BY Howie Stalwick 10:47PM 03/25/2016

Gonzaga implodes late, ousted by Syracuse 63-60

Zags go cold, then clumsy, in a late collapse against Syracuse’s fabled 2-3 zone. Coach Mark Few praised the Bulldogs’ courage, but the 11th-seeded Zags had the game in hand before losing their grip.

Kyle Wiltjer went scoreless over the final 13 minutes. / Drew Sellers, Sportspress Northwest file

The latest in a long line of impressive basketball seasons at Gonzaga will forever be marred by memories of second-half collapses tied to an unsightly collection of turnovers and missed shots at crunch time.
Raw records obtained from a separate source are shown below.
(** Every event. *)
Lemma event_sent c e :
  in_range c -> TcpConnection.event_ok c e -> no_new_file e = true ->
  wlp (TcpConnection.run_event e) c (fun _ c' es => sent_on (broken e) c es c' /\ stays_down c c').
Proof.
  intros Hr He Hn.
  assert (Hk : forall m : TcpConnection.M unit, wlp m c (fun _ c' es => kept c es c') ->
    wlp m c (fun _ c' es => sent_on (broken e) c es c' /\ stays_down c c')).
  { intros m H. eapply wlp_mono; [exact H|]. intros ? c1 es K. split; [by apply kept_sent | apply K]. }
  destruct e; cbn [TcpConnection.run_event]; try done.
  - apply Hk. unfold TcpConnection.connectEstablished. keep.
  - by apply handleRead_sent.
  - by apply handleWrite_sent; [|apply He].
  - by apply handleClose_sent.
  - apply Hk. keep.
  - apply Hk, send_kept.
  - apply Hk, sendInLoop_kept.
  - destruct inLoop; [done|]. apply Hk.
    unfold TcpConnection.sendFile, TcpConnection.runInLoop, TcpConnection.queueInLoop. keep.
  - apply Hk, shutdown_kept.
  - apply Hk, shutdownInLoop_kept.
  - apply Hk, forceClose_kept.
  - unfold TcpConnection.forceCloseInLoop. do 2 wlp_step. apply wlp_when; intros _; [by apply handleClose_sent|].
    split; [by apply kept_sent, kept_refl | by intros ?].
  - apply Hk. unfold TcpConnection.connectDestroyed. keep.
Qed.

Lemma run_sent evs : forall c,
  TcpConnection.wf c -> TcpConnection.run_ok evs c -> forallb no_new_file evs = true ->
  exists c' l, TcpConnection.run_log evs c = Ok (c', l) /\ TcpConnection.wf c' /\
    sent_on (existsb broken evs) c (TcpConnection.l_effects l) c' /\ stays_down c c'.
Proof.
  assert (Hwr : forall c, TcpConnection.wf c -> in_range c).
  { intros c Hwf Hf. by apply (TcpConnection.wf_file _ (proj1 Hwf)). }
  induction evs as [|e evs IH]; intros c Hwf Hok Hn.
  { exists c, (TcpConnection.Log [] [] [] []). split_and!; [done | done | by apply kept_sent, kept_refl; auto | by intros ?]. }
  destruct Hok as [He Hok]. cbn [forallb] in Hn. apply andb_true_iff in Hn as [Hn1 Hn]. cbn [TcpConnection.run_log].
  destruct (wp_elim _ _ _ (TcpConnection.run_event_spec c e Hwf He)) as ([] & c1 & es & Hrun & Hwf1 & _).
  destruct (event_sent c e (Hwr c Hwf) He Hn1 _ _ _ Hrun) as [S1 D1].
  rewrite Hrun in *. destruct (IH c1 Hwf1 Hok Hn) as (c2 & l & Hl & Hwf2 & S2 & D2).
  cbn [obind]. rewrite Hl. cbn [obind]. do 2 eexists. split; [done|]. split; [done|].
  split; [|intros H; by apply D2, D1]. cbn [TcpConnection.l_effects existsb]. by eapply sent_on_trans.
Qed.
Syracuse eliminated Gonzaga from the NCAA tournament Friday night when the Bulldogs blew a nine-point lead in the final six minutes by going 0-for-7 from the field and committing four of their 17 turnovers.

Similar maladies cost the Bulldogs again and again earlier in the season. However, Gonzaga blossomed late to win seven consecutive games before a second straight trip to the Elite Eight disappeared into the Chicago night air in a 63-60 loss at the United Center.
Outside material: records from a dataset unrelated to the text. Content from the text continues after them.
Lemma allocated_trans pend p iv rep c :
  wf pend c -> heap c !! p = None -> nextTimerId_ c < SIZE_MAX ->
  trans c [] (allocated p iv rep c).
Proof.
  intros Hwf Hp Hn. unfold allocated. rewrite (next_small pend) by done.
  destruct (fresh_nowhere _ _ _ Hwf Hp) as (_ & _ & F & _). split; fields; [lia | | naive_solver |].
  - intros i (Hlt & Ha & Hq). split_and!; fields; [lia | done |].
    intros q d tq Hin [[<- _]|[_ Htq]]%lookup_insert_Some; [by apply F in Hin | by eapply Hq].
  - intros q tq Hq. exists tq. rewrite lookup_insert_ne by (intros ->; congruence). done.
Qed.

(** A functor [FAdd] queued for a timer that was just allocated. *)
Lemma queue_add_wf pend p d tm c :
  wf pend c -> heap c !! p = Some tm -> activeTimers_ c !! id tm = None -> canceled tm = false ->
  (forall d, ~ In (FAdd p d) (queued_ c)) -> ~ In p pend ->
  Duration.valid d -> Duration.isfinite d = true ->
  wf pend (set_queued (queued_ c ++ [FAdd p d]) c).
Proof.
  intros Hwf Hp Ha Hc Hq Hpd Hv Hf. destruct Hwf as [? ? ? Hqd Hnd ? ? ? ? Hpend].
  split; fields; try done.
  - intros q d' [Hin|[[= -> ->]|[]]]%in_app_iff; [by apply Hqd|]. split_and!; eauto.
  - rewrite omap_app. cbn. apply NoDup_app. split_and!; [done | | by apply NoDup_singleton].
    intros q Hin ->%list_elem_of_singleton. apply list_elem_of_omap in Hin as (f & Hin & Hf').
    destruct f; simplify_eq. eapply Hq. by apply list_elem_of_In.
  - intros q Hin. destruct (Hpend q Hin) as (tq & Htq & Hn & Hqq & Hact). exists tq.
    split_and!; try done. intros d' [?|[[= -> ->]|[]]]%in_app_iff; [by eapply Hqq | done].
Qed.

Lemma rejected_false callback delay interval :
  rejected callback delay interval = false ->
  Duration.isfinite delay = true /\ Duration.isfinite interval = true.
Proof. unfold rejected. intros H. by zbool. Qed.

Lemma scheduled_trans pend e p iv rep v c :
  wf pend c -> heap c !! p = None -> nextTimerId_ c < SIZE_MAX ->
  trans c [] (set_timerfd v (scheduled e p (Timer (nextTimerId_ c) 0 iv rep false)
    (allocated p iv rep c))).
Proof.
  intros Hwf Hp Hn. destruct (allocated_trans pend p iv rep c) as [N D F R]; [done..|].
  assert (Hh : heap (allocated p iv rep c) !! p = Some (Timer (nextTimerId_ c) 0 iv rep false)).
  { unfold allocated. fields. by rewrite lookup_insert_eq. }
  split; [exact N | | naive_solver |].
  - intros i Hd. apply trans_scheduled; [done | | by apply D]. destruct Hd. simpl. lia.
  - intros q tq Hq. destruct (R q tq Hq) as (t1 & H1 & ?).
    eapply (same_update p _ (set_expiration e (Timer (nextTimerId_ c) 0 iv rep false))) in H1
      as (t2 & Ht2 & ?); [|exact Hh|done..].
    exists t2. split; [exact Ht2 | by eapply same_timer_trans].
Qed.

Lemma addTimer_spec pend inLoop callback p delay interval now c :
  wf pend c -> add_ok c p delay interval now ->
  wp (addTimer inLoop callback p delay interval now) c (fun r c' es =>
    es = [] /\ wf pend c' /\ (armed c -> armed c') /\ trans c [] c' /\
    if rejected callback delay interval then r = 0 /\ c' = c
    else r = nextTimerId_ c /\ exists us iv tm,
      Duration.secondsToMicroseconds delay = Ok us /\
      Duration.secondsToMicroseconds interval = Ok iv /\
      tm = Timer r 0 iv (Duration.ltb Duration.zero interval) false /\
      if inLoop then exists v,
        c' = set_timerfd v (scheduled (expire_at now us) p tm (allocated p iv (repeating tm) c))
      else c' = set_queued (queued_ c ++ [FAdd p delay]) (allocated p iv (repeating tm) c)).
Proof.
  intros Hwf (Hp & Hn & Hnow & Hvd & Hvi). unfold addTimer.
  destruct (rejected callback delay interval) eqn:Hrej.
  { apply wp_ret. split_and!; try done. apply timers_trans_refl. }
  destruct (rejected_false _ _ _ Hrej) as [Hfd Hfi].
  destruct (Duration.seconds_range interval Hvi Hfi) as (iv & Hiv & Hivr).
  destruct (Duration.seconds_range delay Hvd Hfd) as (us & Hus & _).
  destruct (fresh_nowhere _ _ _ Hwf Hp) as (F1 & F2 & F3 & F4).
  apply wp_bind, wp_get, wp_bind, wp_modify, wp_bind. eapply wp_lift; [exact Hiv|].
  apply wp_bind, wp_assign, wp_bind. cbn [app]. fields.
  set (rep := Duration.ltb Duration.zero interval). fold (allocated p iv rep c).
  pose proof (allocated_wf pend p iv rep c Hwf Hp Hn Hivr) as Hw1.
  pose proof (allocated_trans pend p iv rep c Hwf Hp Hn) as T1.
  set (tm := Timer (nextTimerId_ c) 0 iv rep false).
  assert (Hh : heap (allocated p iv rep c) !! p = Some tm).
  { unfold allocated. fields. by rewrite lookup_insert_eq. }
  assert (Ha : activeTimers_ (allocated p iv rep c) !! id tm = None) by apply (next_inactive _ _ Hwf).
  unfold runInLoop. destruct inLoop.
  - eapply wp_mono; [by apply (addTimerInLoop_spec pend p delay now tm)|].
    intros _ c' es (-> & Hw & Harm & us' & v & Hus' & ->). apply wp_ret.
    assert (us' = us) as -> by congruence.
    split_and!; [done | done | exact Harm | by eapply scheduled_trans | done |].
    exists us, iv, tm. split_and!; try done. by exists v.
  - apply wp_modify, wp_ret. split_and!; [done | by eapply (queue_add_wf _ _ _ tm) | done | | done |].
    + destruct T1 as [N D F R]. split; [exact N | | naive_solver | exact R].
      intros i Hd. destruct (D i Hd) as (? & ? & Hq). split_and!; [done..|]. fields.
      intros q d' tq [Hin|[[= <- <-]|[]]]%in_app_iff Htq; [by eapply Hq|].
      rewrite Hh in Htq. destruct Hd. simplify_eq. simpl. lia.
    + exists us, iv, tm. by split_and!.
Qed.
Kyle Wiltjer ripped holes in Syracuse’s legendary 2-3 zone for 27 minutes, then went scoreless the rest of the way. Wiltjer scored 15 of Gonzaga’s 29 first-half points to lift the Bulldogs to a one-point lead at the half. Fellow forward Domantas Sabonis overcame double-teams to score 15 of Gonzaga’s 31 second-half points.

Syracuse coach Jim Boeheim, rendering his best Yogi Berra impersonation after the game, told CBS television, “To overcome those guys, it says a lot about these guys.”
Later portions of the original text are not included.